**WORK REQUIRED**
Would you please output, word for word, the span of the listing below that opens on the line containing "(** The documents" and closes on the line containing "an informational diagnostic. *)"? Include both ends and nothing more.

**RECORDS PROVIDED**
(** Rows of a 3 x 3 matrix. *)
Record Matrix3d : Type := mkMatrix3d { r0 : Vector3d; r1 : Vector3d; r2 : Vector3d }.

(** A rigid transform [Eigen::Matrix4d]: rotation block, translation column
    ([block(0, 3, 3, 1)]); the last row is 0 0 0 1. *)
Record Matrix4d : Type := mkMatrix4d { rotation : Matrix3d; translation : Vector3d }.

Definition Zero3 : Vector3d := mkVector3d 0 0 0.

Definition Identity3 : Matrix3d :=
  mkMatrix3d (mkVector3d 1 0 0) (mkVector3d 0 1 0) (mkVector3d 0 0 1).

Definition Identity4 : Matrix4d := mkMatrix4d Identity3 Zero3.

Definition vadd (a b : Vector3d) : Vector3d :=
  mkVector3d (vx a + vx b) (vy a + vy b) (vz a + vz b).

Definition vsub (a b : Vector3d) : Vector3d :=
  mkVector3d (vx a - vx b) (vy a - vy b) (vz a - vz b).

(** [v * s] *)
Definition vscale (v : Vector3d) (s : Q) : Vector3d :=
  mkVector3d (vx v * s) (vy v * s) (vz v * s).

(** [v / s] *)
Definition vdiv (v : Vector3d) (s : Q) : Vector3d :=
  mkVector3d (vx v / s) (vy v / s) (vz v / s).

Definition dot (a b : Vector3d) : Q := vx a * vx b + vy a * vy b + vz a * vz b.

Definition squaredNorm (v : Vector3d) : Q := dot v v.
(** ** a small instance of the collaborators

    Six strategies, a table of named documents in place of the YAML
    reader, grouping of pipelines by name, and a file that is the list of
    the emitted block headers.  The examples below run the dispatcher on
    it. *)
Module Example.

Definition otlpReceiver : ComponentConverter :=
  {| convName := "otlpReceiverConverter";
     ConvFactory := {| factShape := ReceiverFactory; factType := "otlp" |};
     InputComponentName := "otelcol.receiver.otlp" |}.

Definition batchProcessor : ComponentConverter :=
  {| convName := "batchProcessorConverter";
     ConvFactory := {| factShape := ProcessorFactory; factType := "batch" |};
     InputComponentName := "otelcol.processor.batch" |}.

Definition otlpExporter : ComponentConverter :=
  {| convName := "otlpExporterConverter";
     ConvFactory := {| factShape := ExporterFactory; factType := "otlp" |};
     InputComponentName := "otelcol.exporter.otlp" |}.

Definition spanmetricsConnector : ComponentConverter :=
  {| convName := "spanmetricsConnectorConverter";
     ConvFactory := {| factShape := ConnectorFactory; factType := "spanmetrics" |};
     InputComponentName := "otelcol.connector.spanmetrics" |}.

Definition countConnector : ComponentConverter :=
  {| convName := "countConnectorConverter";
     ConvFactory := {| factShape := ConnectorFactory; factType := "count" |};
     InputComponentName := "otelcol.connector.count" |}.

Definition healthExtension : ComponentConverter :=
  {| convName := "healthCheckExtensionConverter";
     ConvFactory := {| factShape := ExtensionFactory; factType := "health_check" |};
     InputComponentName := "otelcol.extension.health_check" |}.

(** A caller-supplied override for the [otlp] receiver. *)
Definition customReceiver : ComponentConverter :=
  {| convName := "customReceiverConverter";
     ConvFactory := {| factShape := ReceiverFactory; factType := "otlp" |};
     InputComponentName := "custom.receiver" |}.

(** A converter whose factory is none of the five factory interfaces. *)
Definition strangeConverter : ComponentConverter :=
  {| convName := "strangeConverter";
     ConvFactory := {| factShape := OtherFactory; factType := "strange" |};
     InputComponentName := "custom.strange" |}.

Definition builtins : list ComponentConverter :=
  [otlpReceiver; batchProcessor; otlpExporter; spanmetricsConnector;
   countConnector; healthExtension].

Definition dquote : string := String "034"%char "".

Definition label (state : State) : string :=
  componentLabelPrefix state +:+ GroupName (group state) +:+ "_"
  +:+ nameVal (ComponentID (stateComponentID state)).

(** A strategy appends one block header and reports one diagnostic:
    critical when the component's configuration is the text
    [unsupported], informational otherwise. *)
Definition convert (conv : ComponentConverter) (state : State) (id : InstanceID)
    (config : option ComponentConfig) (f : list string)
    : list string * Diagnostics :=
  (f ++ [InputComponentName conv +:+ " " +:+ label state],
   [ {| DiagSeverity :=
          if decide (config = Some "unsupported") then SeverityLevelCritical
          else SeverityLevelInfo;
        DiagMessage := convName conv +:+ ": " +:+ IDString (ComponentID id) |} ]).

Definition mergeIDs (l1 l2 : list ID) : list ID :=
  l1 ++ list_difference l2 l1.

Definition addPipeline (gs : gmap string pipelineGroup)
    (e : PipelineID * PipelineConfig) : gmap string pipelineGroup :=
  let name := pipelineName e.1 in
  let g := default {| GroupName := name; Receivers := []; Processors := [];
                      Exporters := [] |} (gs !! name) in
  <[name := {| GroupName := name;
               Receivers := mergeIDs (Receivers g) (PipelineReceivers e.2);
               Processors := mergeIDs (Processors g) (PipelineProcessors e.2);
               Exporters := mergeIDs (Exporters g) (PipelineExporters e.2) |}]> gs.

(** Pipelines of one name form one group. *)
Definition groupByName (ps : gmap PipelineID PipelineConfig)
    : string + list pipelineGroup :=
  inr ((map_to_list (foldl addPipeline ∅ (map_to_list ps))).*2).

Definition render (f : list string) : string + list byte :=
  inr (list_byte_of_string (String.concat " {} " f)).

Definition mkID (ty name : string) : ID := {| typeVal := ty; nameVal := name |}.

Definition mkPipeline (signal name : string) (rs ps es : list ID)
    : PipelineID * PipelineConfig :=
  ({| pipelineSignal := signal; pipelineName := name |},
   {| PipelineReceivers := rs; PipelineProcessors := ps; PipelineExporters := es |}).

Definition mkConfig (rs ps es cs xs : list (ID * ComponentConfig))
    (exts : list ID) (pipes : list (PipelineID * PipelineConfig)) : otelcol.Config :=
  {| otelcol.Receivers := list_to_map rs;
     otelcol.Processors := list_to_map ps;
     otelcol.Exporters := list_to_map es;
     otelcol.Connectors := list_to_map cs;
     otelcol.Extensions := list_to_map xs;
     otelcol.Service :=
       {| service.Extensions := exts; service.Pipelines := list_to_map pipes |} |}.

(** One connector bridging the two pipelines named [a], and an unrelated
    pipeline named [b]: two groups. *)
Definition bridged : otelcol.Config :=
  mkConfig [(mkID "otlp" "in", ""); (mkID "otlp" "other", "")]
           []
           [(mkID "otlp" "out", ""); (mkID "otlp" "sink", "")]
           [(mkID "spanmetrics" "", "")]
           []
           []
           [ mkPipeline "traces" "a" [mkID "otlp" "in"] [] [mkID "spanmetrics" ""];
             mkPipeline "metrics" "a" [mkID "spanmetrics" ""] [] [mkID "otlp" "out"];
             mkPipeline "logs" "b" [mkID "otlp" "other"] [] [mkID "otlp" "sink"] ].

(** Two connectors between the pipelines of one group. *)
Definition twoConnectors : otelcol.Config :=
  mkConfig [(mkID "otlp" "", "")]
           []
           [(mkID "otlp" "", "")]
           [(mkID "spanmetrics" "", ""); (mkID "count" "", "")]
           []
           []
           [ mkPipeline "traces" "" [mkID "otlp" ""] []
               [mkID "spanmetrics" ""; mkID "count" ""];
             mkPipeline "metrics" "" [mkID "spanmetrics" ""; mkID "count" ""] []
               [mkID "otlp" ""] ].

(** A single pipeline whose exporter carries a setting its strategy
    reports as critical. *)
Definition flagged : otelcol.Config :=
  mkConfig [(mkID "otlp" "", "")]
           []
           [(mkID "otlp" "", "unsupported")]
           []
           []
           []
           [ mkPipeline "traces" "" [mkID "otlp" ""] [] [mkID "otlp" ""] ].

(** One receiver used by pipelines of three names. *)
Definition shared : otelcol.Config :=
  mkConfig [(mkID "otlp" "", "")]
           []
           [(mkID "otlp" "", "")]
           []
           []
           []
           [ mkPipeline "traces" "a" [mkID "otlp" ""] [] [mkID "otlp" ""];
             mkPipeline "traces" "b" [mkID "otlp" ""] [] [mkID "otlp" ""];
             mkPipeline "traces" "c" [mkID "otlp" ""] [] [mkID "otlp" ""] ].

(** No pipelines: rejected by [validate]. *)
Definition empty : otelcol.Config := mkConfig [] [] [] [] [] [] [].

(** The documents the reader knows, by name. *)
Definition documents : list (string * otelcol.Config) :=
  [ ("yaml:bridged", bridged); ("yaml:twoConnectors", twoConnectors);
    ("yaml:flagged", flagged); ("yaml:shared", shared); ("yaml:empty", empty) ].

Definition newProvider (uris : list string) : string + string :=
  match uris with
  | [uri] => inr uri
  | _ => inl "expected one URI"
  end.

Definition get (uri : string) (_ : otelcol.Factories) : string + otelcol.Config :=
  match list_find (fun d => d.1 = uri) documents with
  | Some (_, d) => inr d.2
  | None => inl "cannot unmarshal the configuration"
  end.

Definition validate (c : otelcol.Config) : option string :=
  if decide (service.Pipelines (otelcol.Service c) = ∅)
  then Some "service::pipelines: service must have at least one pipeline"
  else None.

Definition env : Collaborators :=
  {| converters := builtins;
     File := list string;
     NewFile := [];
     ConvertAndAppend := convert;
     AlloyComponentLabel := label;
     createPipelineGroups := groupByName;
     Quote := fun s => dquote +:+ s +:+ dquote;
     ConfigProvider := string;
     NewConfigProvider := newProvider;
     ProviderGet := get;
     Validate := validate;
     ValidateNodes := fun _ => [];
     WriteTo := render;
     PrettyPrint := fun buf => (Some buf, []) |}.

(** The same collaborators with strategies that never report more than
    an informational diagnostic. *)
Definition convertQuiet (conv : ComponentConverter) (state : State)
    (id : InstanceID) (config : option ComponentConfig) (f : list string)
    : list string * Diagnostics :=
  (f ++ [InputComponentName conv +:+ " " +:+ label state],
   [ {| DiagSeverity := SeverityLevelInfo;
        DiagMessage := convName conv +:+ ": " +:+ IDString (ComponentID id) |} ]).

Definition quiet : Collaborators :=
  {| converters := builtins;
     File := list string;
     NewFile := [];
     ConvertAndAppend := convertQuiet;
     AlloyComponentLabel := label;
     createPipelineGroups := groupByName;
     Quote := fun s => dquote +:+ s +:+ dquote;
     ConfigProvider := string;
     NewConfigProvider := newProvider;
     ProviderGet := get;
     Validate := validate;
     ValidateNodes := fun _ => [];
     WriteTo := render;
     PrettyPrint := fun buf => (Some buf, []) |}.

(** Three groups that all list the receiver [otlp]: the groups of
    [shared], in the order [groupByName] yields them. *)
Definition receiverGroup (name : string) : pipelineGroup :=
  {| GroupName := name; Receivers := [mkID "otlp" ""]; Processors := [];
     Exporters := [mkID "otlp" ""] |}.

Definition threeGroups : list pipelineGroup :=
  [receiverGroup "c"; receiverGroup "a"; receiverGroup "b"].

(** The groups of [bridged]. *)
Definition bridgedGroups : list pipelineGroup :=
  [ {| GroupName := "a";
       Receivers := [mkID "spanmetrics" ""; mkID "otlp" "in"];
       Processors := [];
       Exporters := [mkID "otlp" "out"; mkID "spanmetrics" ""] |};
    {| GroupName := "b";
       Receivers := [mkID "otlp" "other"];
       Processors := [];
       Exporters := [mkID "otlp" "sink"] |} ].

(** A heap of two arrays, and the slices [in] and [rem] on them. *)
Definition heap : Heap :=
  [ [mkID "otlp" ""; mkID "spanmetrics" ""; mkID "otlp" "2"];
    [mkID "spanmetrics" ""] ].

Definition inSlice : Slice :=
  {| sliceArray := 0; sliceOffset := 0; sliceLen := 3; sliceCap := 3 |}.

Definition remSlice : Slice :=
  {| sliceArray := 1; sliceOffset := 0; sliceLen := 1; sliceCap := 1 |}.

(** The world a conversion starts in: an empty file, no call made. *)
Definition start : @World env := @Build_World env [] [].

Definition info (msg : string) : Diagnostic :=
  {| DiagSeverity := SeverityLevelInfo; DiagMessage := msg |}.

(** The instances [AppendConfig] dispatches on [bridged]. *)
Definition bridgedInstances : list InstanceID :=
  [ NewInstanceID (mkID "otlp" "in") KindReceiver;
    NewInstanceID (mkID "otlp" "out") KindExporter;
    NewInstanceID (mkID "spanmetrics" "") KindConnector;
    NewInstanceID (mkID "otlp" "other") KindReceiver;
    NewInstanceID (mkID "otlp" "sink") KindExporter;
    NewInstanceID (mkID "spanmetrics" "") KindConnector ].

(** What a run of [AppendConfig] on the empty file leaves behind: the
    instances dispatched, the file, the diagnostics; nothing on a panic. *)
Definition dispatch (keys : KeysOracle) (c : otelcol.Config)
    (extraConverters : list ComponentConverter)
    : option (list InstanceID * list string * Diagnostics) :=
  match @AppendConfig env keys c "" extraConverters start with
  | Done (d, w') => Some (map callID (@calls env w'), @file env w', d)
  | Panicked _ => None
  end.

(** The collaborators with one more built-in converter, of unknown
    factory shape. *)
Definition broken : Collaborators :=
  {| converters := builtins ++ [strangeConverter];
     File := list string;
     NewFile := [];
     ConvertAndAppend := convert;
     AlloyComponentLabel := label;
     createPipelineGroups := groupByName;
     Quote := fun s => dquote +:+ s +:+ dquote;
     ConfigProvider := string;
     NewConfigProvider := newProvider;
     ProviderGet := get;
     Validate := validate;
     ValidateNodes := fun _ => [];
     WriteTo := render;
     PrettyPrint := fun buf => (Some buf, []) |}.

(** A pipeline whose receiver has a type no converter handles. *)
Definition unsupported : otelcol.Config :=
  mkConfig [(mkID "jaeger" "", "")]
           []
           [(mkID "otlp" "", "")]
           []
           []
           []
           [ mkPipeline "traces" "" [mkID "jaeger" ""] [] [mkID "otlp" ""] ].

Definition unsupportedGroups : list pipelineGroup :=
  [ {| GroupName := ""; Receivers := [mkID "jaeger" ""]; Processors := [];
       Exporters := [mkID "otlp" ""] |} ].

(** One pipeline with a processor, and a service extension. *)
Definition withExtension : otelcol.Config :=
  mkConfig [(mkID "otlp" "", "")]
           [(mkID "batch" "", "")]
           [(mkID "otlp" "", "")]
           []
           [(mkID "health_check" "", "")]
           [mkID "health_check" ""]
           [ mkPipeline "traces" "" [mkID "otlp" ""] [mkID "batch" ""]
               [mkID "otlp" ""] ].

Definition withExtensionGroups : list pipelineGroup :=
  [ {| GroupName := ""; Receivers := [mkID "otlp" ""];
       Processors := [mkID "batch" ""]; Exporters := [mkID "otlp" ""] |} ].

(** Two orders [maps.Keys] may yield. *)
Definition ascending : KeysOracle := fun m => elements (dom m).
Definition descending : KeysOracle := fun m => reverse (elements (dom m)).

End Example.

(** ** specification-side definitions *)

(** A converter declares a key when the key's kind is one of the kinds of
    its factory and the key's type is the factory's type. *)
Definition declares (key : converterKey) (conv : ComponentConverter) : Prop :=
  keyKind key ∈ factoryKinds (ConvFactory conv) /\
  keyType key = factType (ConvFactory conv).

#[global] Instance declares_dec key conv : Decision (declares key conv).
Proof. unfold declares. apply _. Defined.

**RESULT FOR THIS EXERCISE**
(** The documents the reader knows, by name. *)
Definition documents : list (string * otelcol.Config) :=
  [ ("yaml:bridged", bridged); ("yaml:twoConnectors", twoConnectors);
    ("yaml:flagged", flagged); ("yaml:shared", shared); ("yaml:empty", empty) ].

Definition newProvider (uris : list string) : string + string :=
  match uris with
  | [uri] => inr uri
  | _ => inl "expected one URI"
  end.

Definition get (uri : string) (_ : otelcol.Factories) : string + otelcol.Config :=
  match list_find (fun d => d.1 = uri) documents with
  | Some (_, d) => inr d.2
  | None => inl "cannot unmarshal the configuration"
  end.

Definition validate (c : otelcol.Config) : option string :=
  if decide (service.Pipelines (otelcol.Service c) = ∅)
  then Some "service::pipelines: service must have at least one pipeline"
  else None.

Definition env : Collaborators :=
  {| converters := builtins;
     File := list string;
     NewFile := [];
     ConvertAndAppend := convert;
     AlloyComponentLabel := label;
     createPipelineGroups := groupByName;
     Quote := fun s => dquote +:+ s +:+ dquote;
     ConfigProvider := string;
     NewConfigProvider := newProvider;
     ProviderGet := get;
     Validate := validate;
     ValidateNodes := fun _ => [];
     WriteTo := render;
     PrettyPrint := fun buf => (Some buf, []) |}.

(** The same collaborators with strategies that never report more than
    an informational diagnostic. *)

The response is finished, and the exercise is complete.